Whether controlling the migraine will lower cardiovascular risks is not known either. “If you have a migraine with aura, take steps to control any other risk factors for stroke and heart attack,” she says. This means making sure your blood pressure, cholesterol, and blood sugar levels are where they should be, losing weight if you need to, and quitting smoking if you still light up.

Obesity. Some evidence suggests that people who get migraine headaches are also more likely to be overweight and that migraines can become more frequent and more severe with weight gain. The common denominator here is likely inflammation, says Mays. Both a migraine and obesity are considered inflammatory states, she explains. “There is some work that shows that losing weight may help with migraine pain, too.”

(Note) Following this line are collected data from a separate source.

Definition makeRotationFromQuaternion (q : Quaternion) : Matrix3 :=
  let x := qx q in let y := qy q in let z := qz q in let w := qw q in
  let x2 := x + x in let y2 := y + y in let z2 := z + z in
  let xx := x * x2 in let xy := x * y2 in let xz := x * z2 in
  let yy := y * y2 in let yz := y * z2 in let zz := z * z2 in
  let wx := w * x2 in let wy := w * y2 in let wz := w * z2 in
  mkMatrix3 (1 - (yy + zz)) (xy - wz) (xz + wy)
            (xy + wz) (1 - (xx + zz)) (yz - wx)
            (xz - wy) (yz + wx) (1 - (xx + yy)).

Module Eul.

(** [setFromRotationMatrix(m, 'YXZ')]. *)
Definition setFromRotationMatrix (m : Matrix3) : Euler :=
  let x := asin (- clamp (m23 m) (-1) 1) in
  if Rlt_dec (Rabs (m23 m)) 0.9999999
  then mkEuler x (atan2 (m13 m) (m33 m)) (atan2 (m21 m) (m22 m))
  else mkEuler x (atan2 (- m31 m) (m11 m)) 0.

(** [setFromQuaternion(q, order)]. *)
Definition setFromQuaternion (q : Quaternion) : Euler :=
  setFromRotationMatrix (makeRotationFromQuaternion q).

End Eul.

Module Vec3Rot.

(** [Vector3.applyQuaternion(q)]; [q] is assumed to have unit length. *)
Definition applyQuaternion (v : Vector3) (q : Quaternion) : Vector3 :=
  let tx := 2 * (qy q * vz v - qz q * vy v) in
  let ty := 2 * (qz q * vx v - qx q * vz v) in
  let tz := 2 * (qx q * vy v - qy q * vx v) in
  vec3 (vx v + qw q * tx + qy q * tz - qz q * ty)
       (vy v + qw q * ty + qz q * tx - qx q * tz)
       (vz v + qw q * tz + qx q * ty - qy q * tx).

(** [Vector3.applyEuler(euler)]. *)
Definition applyEuler (v : Vector3) (e : Euler) : Vector3 :=
  applyQuaternion v (Quat.setFromEuler e).

End Vec3Rot.

(** ** three.js: the camera as an Object3D

    The camera is the one [createCamera] builds: no parent and unit scale, so
    its world matrix is composed from its own position and quaternion.
    [rotation] and [quaternion] are kept in step by three.js's change
    callbacks: writing one recomputes the other. *)

Record Camera : Type := mkCamera {
  position : Vector3;
  rotation : Euler;
  quaternion : Quaternion
}.

Module Cam.

(** A write to [camera.position]. *)
Definition setPosition (c : Camera) (p : Vector3) : Camera :=
  mkCamera p (rotation c) (quaternion c).

(** [camera.rotation.set(x, y, z)]: the Euler's change callback recomputes
    the quaternion. *)
Definition setRotation (c : Camera) (x y z : R) : Camera :=
  mkCamera (position c) (mkEuler x y z) (Quat.setFromEuler (mkEuler x y z)).

(** A write to [camera.quaternion]: the quaternion's change callback
    recomputes the Euler angles. *)
Definition setQuaternion (c : Camera) (q : Quaternion) : Camera :=
  mkCamera (position c) (Eul.setFromQuaternion q) q.

(** [Camera.getWorldDirection(target)]: the negated third column of the
    world matrix, normalized. *)
Definition getWorldDirection (c : Camera) : Vector3 :=
  let m := makeRotationFromQuaternion (quaternion c) in
  Vec.normalize (vec3 (- m13 m) (- m23 m) (- m33 m)).

End Cam.

(** ** three.js: Raycaster over the collider set

    The controller observes a collider only through
    [raycaster.intersectObjects(colliderTargets, true)] and reads nothing but
    the [distance] of a hit.  An [Object3D] is therefore modelled by what its
    [raycast] method (and, recursively, its descendants') finds on a ray:
    the distances from the ray's origin, before the near/far test. *)

Record Object3D : Type := mkObject3D {
  raycast : Vector3 -> Vector3 -> list R
}.

Module Ray.

Fixpoint insert (d : R) (l : list R) : list R :=
  match l with
  | [] => [d]
  | h :: t => if Rle_dec d h then d :: l else h :: insert d t
  end.

(** [intersects.sort(ascSort)]: ascending by distance. *)
Fixpoint sort (l : list R) : list R :=
  match l with
  | [] => []
  | h :: t => insert h (sort t)
  end.

(** The test each [raycast] method applies:
    [if (distance < raycaster.near || distance > raycaster.far) return null]. *)
Definition inRange (near far d : R) : bool :=
  if Rlt_dec d near then false
  else if Rlt_dec far d then false
  else true.

(** [raycaster.intersectObjects(objects, true)] with ray (origin,
    direction), [near] and [far]: the distances of the reported hits. *)
Definition intersectObjects (origin direction : Vector3) (near far : R)
    (objects : list Object3D) : list R :=
  sort (flat_map (fun o => filter (inRange near far)
                                  (raycast o origin direction)) objects).

End Ray.

(** ** The DOM the controller touches *)

Inductive Target : Type := Document | DomElement | Window.

(** The named callbacks the controller registers. *)
Inductive Handler : Type :=
| onPointerLockChangeH
| onMouseMoveH
| onKeyDownH
| onKeyUpH
| requestPointerLockH
| handleDeviceOrientationH
| handleOrientationChangeH.

(** A registered listener: target, event type, callback and capture flag.
    The DOM identifies a listener by type, callback and capture flag. *)
Record Listener : Type := mkListener {
  ltarget : Target;
  ltype : string;
  lhandler : Handler;
  lcapture : bool
}.

Definition target_eqb (a b : Target) : bool :=
  match a, b with
  | Document, Document | DomElement, DomElement | Window, Window => true
  | _, _ => false
  end.

Definition handler_eqb (a b : Handler) : bool :=
  match a, b with
  | onPointerLockChangeH, onPointerLockChangeH
  | onMouseMoveH, onMouseMoveH
  | onKeyDownH, onKeyDownH
  | onKeyUpH, onKeyUpH
  | requestPointerLockH, requestPointerLockH
  | handleDeviceOrientationH, handleDeviceOrientationH
  | handleOrientationChangeH, handleOrientationChangeH => true
  | _, _ => false
  end.

Definition listener_eqb (a b : Listener) : bool :=
  target_eqb (ltarget a) (ltarget b)
  && String.eqb (ltype a) (ltype b)
  && handler_eqb (lhandler a) (lhandler b)
  && Bool.eqb (lcapture a) (lcapture b).

Module Dom.

Definition registered (l : Listener) (ls : list Listener) : bool :=
  existsb (listener_eqb l) ls.

(** [target.addEventListener(type, callback, capture = false)]: a listener
    already registered with the same type, callback and capture flag is
    not added again. *)
Definition addEventListener (t : Target) (type : string) (h : Handler)
    (capture : bool) (ls : list Listener) : list Listener :=
  let l := mkListener t type h capture in
  if registered l ls then ls else ls ++ [l].

(** [target.removeEventListener(type, callback, capture = false)]: removes
    the listener with the same type, callback and capture flag, if any. *)
Definition removeEventListener (t : Target) (type : string) (h : Handler)
    (capture : bool) (ls : list Listener) : list Listener :=
  filter (fun l => negb (listener_eqb (mkListener t type h capture) l)) ls.

(** Whether an event of [type] dispatched on [t] reaches callback [h]. *)
Definition fires (t : Target) (type : string) (h : Handler)
    (ls : list Listener) : bool :=
  registered (mkListener t type h false) ls
  || registered (mkListener t type h true) ls.

End Dom.

(** ** Controller state *)

Record ControlState : Type := mkControlState {
  flyMode : bool;
  speed : R;
  lookSpeed : R;
  walkHeight : R;
  gyroEnabled : bool;
  gyroAvailable : bool
}.

(** [const movement = { forward, backward, left, right, up, down }] *)
Record Movement : Type := mkMovement {
  forward : R;
  backward : R;
  left : R;
  right : R;
  up : R;
  down : R
}.

(** [const touchMovement = { x, z }] *)
Record TouchMovement : Type := mkTouchMovement { tmx : R; tmz : R }.

(** The fields of a [DeviceOrientationEvent] the controller reads; each may
    be null. *)
Record DeviceOrientationEvent : Type := mkDeviceOrientationEvent {
  alpha : option R;
  beta : option R;
  gamma : option R
}.

Record PointerEvent : Type := mkPointerEvent {
  pointerId : Z;
  clientX : R;
  clientY : R
}.

Record DOMRect : Type := mkDOMRect {
  rleft : R;
  rtop : R;
  rwidth : R;
  rheight : R
}.

(** The closure state of the on-screen joysticks, which exist only when the
    device reports a coarse pointer.  [attached] records whether the
    container element is in the document. *)
Record TouchControls : Type := mkTouchControls {
  attached : bool;
  movePointerId : option Z;
  moveCenterX : R;
  moveCenterY : R;
  moveRadius : R;
  lookPointerId : option Z;
  lastLookX : R;
  lastLookY : R
}.

Record Controls : Type := mkControls {
  state : ControlState;
  movement : Movement;
  touchMovement : TouchMovement;
  isTouch : bool;
  colliderTargets : list Object3D;
  colliderRadius : R;
  yaw : R;
  pitch : R;
  isPointerLocked : bool;
  deviceOrientation : option DeviceOrientationEvent;
  screenOrientation : R;
  lookOffsetYaw : R;
  lookOffsetPitch : R;
  camera : Camera;
  listeners : list Listener;
  touchControls : option TouchControls
}.

(** Field updates ([s.field = v] in the source). *)

Definition set_state (st : ControlState) (s : Controls) : Controls :=
  mkControls st (movement s) (touchMovement s) (isTouch s) (colliderTargets s)
    (colliderRadius s) (yaw s) (pitch s) (isPointerLocked s)
    (deviceOrientation s) (screenOrientation s) (lookOffsetYaw s)
    (lookOffsetPitch s) (camera s) (listeners s) (touchControls s).

Definition set_movement (m : Movement) (s : Controls) : Controls :=
  mkControls (state s) m (touchMovement s) (isTouch s) (colliderTargets s)
    (colliderRadius s) (yaw s) (pitch s) (isPointerLocked s)
    (deviceOrientation s) (screenOrientation s) (lookOffsetYaw s)
    (lookOffsetPitch s) (camera s) (listeners s) (touchControls s).

Definition set_touchMovement (t : TouchMovement) (s : Controls) : Controls :=
  mkControls (state s) (movement s) t (isTouch s) (colliderTargets s)
    (colliderRadius s) (yaw s) (pitch s) (isPointerLocked s)
    (deviceOrientation s) (screenOrientation s) (lookOffsetYaw s)
    (lookOffsetPitch s) (camera s) (listeners s) (touchControls s).

Definition set_colliderTargets (l : list Object3D) (s : Controls) : Controls :=
  mkControls (state s) (movement s) (touchMovement s) (isTouch s) l
    (colliderRadius s) (yaw s) (pitch s) (isPointerLocked s)
    (deviceOrientation s) (screenOrientation s) (lookOffsetYaw s)
    (lookOffsetPitch s) (camera s) (listeners s) (touchControls s).

Definition set_colliderRadius (r : R) (s : Controls) : Controls :=
  mkControls (state s) (movement s) (touchMovement s) (isTouch s)
    (colliderTargets s) r (yaw s) (pitch s) (isPointerLocked s)
    (deviceOrientation s) (screenOrientation s) (lookOffsetYaw s)
    (lookOffsetPitch s) (camera s) (listeners s) (touchControls s).

Definition set_yaw_pitch (y p : R) (s : Controls) : Controls :=
  mkControls (state s) (movement s) (touchMovement s) (isTouch s)
    (colliderTargets s) (colliderRadius s) y p (isPointerLocked s)
    (deviceOrientation s) (screenOrientation s) (lookOffsetYaw s)
    (lookOffsetPitch s) (camera s) (listeners s) (touchControls s).

Definition set_isPointerLocked (b : bool) (s : Controls) : Controls :=
  mkControls (state s) (movement s) (touchMovement s) (isTouch s)
    (colliderTargets s) (colliderRadius s) (yaw s) (pitch s) b
    (deviceOrientation s) (screenOrientation s) (lookOffsetYaw s)
    (lookOffsetPitch s) (camera s) (listeners s) (touchControls s).

Definition set_deviceOrientation (e : option DeviceOrientationEvent)
    (s : Controls) : Controls :=
  mkControls (state s) (movement s) (touchMovement s) (isTouch s)
    (colliderTargets s) (colliderRadius s) (yaw s) (pitch s)
    (isPointerLocked s) e (screenOrientation s) (lookOffsetYaw s)
    (lookOffsetPitch s) (camera s) (listeners s) (touchControls s).

Definition set_screenOrientation (a : R) (s : Controls) : Controls :=
  mkControls (state s) (movement s) (touchMovement s) (isTouch s)
    (colliderTargets s) (colliderRadius s) (yaw s) (pitch s)
    (isPointerLocked s) (deviceOrientation s) a (lookOffsetYaw s)
    (lookOffsetPitch s) (camera s) (listeners s) (touchControls s).

Definition set_lookOffset (y p : R) (s : Controls) : Controls :=
  mkControls (state s) (movement s) (touchMovement s) (isTouch s)
    (colliderTargets s) (colliderRadius s) (yaw s) (pitch s)
    (isPointerLocked s) (deviceOrientation s) (screenOrientation s) y p
    (camera s) (listeners s) (touchControls s).

Definition set_camera (c : Camera) (s : Controls) : Controls :=
  mkControls (state s) (movement s) (touchMovement s) (isTouch s)
    (colliderTargets s) (colliderRadius s) (yaw s) (pitch s)
    (isPointerLocked s) (deviceOrientation s) (screenOrientation s)
    (lookOffsetYaw s) (lookOffsetPitch s) c (listeners s) (touchControls s).

Definition set_listeners (ls : list Listener) (s : Controls) : Controls :=
  mkControls (state s) (movement s) (touchMovement s) (isTouch s)
    (colliderTargets s) (colliderRadius s) (yaw s) (pitch s)
    (isPointerLocked s) (deviceOrientation s) (screenOrientation s)
    (lookOffsetYaw s) (lookOffsetPitch s) (camera s) ls (touchControls s).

Epilepsy. Both a migraine and the seizure disorder epilepsy are characterized by brain excitability, says Richard B. Lipton, MD, vice chair of the Saul R. Korey department of neurology, a professor of psychiatry and behavioral sciences at Albert Einstein College of Medicine, and the director of the Montefiore Headache Center in New York City. “Whichever you have first, whether epilepsy or a migraine, you are twice as likely to get the other,” says Dr. Lipton.
“It’s not so much that epilepsy causes a migraine or that migraine causes epilepsy, it is that they travel together and we know at least part of that is genetic,” he says. “The two are linked in epidemiologic studies, and drugs that prevent seizures also have an impact on migraine headache.”
Indeed, researchers from Columbia University in New York City analyzed 500 families with two or more close relatives with epilepsy. They found that people with three or more close relatives with a seizure disorder were more than twice as likely to experience a migraine with aura than those whose families had fewer members with seizures.

Allergies. If you have nasal allergies, you may be more likely to also get migraines, Lipton explains. The reason is that the trigeminal nerve, which is involved in causing migraine also supplies the nasal mucosa. “Nasal allergies occur when there is irritation or inflammation of the nerve by allergens which leads to itchy, runny nose,” he says.
To protect your well-being, be aware of these risks and monitor your health along with treating migraines.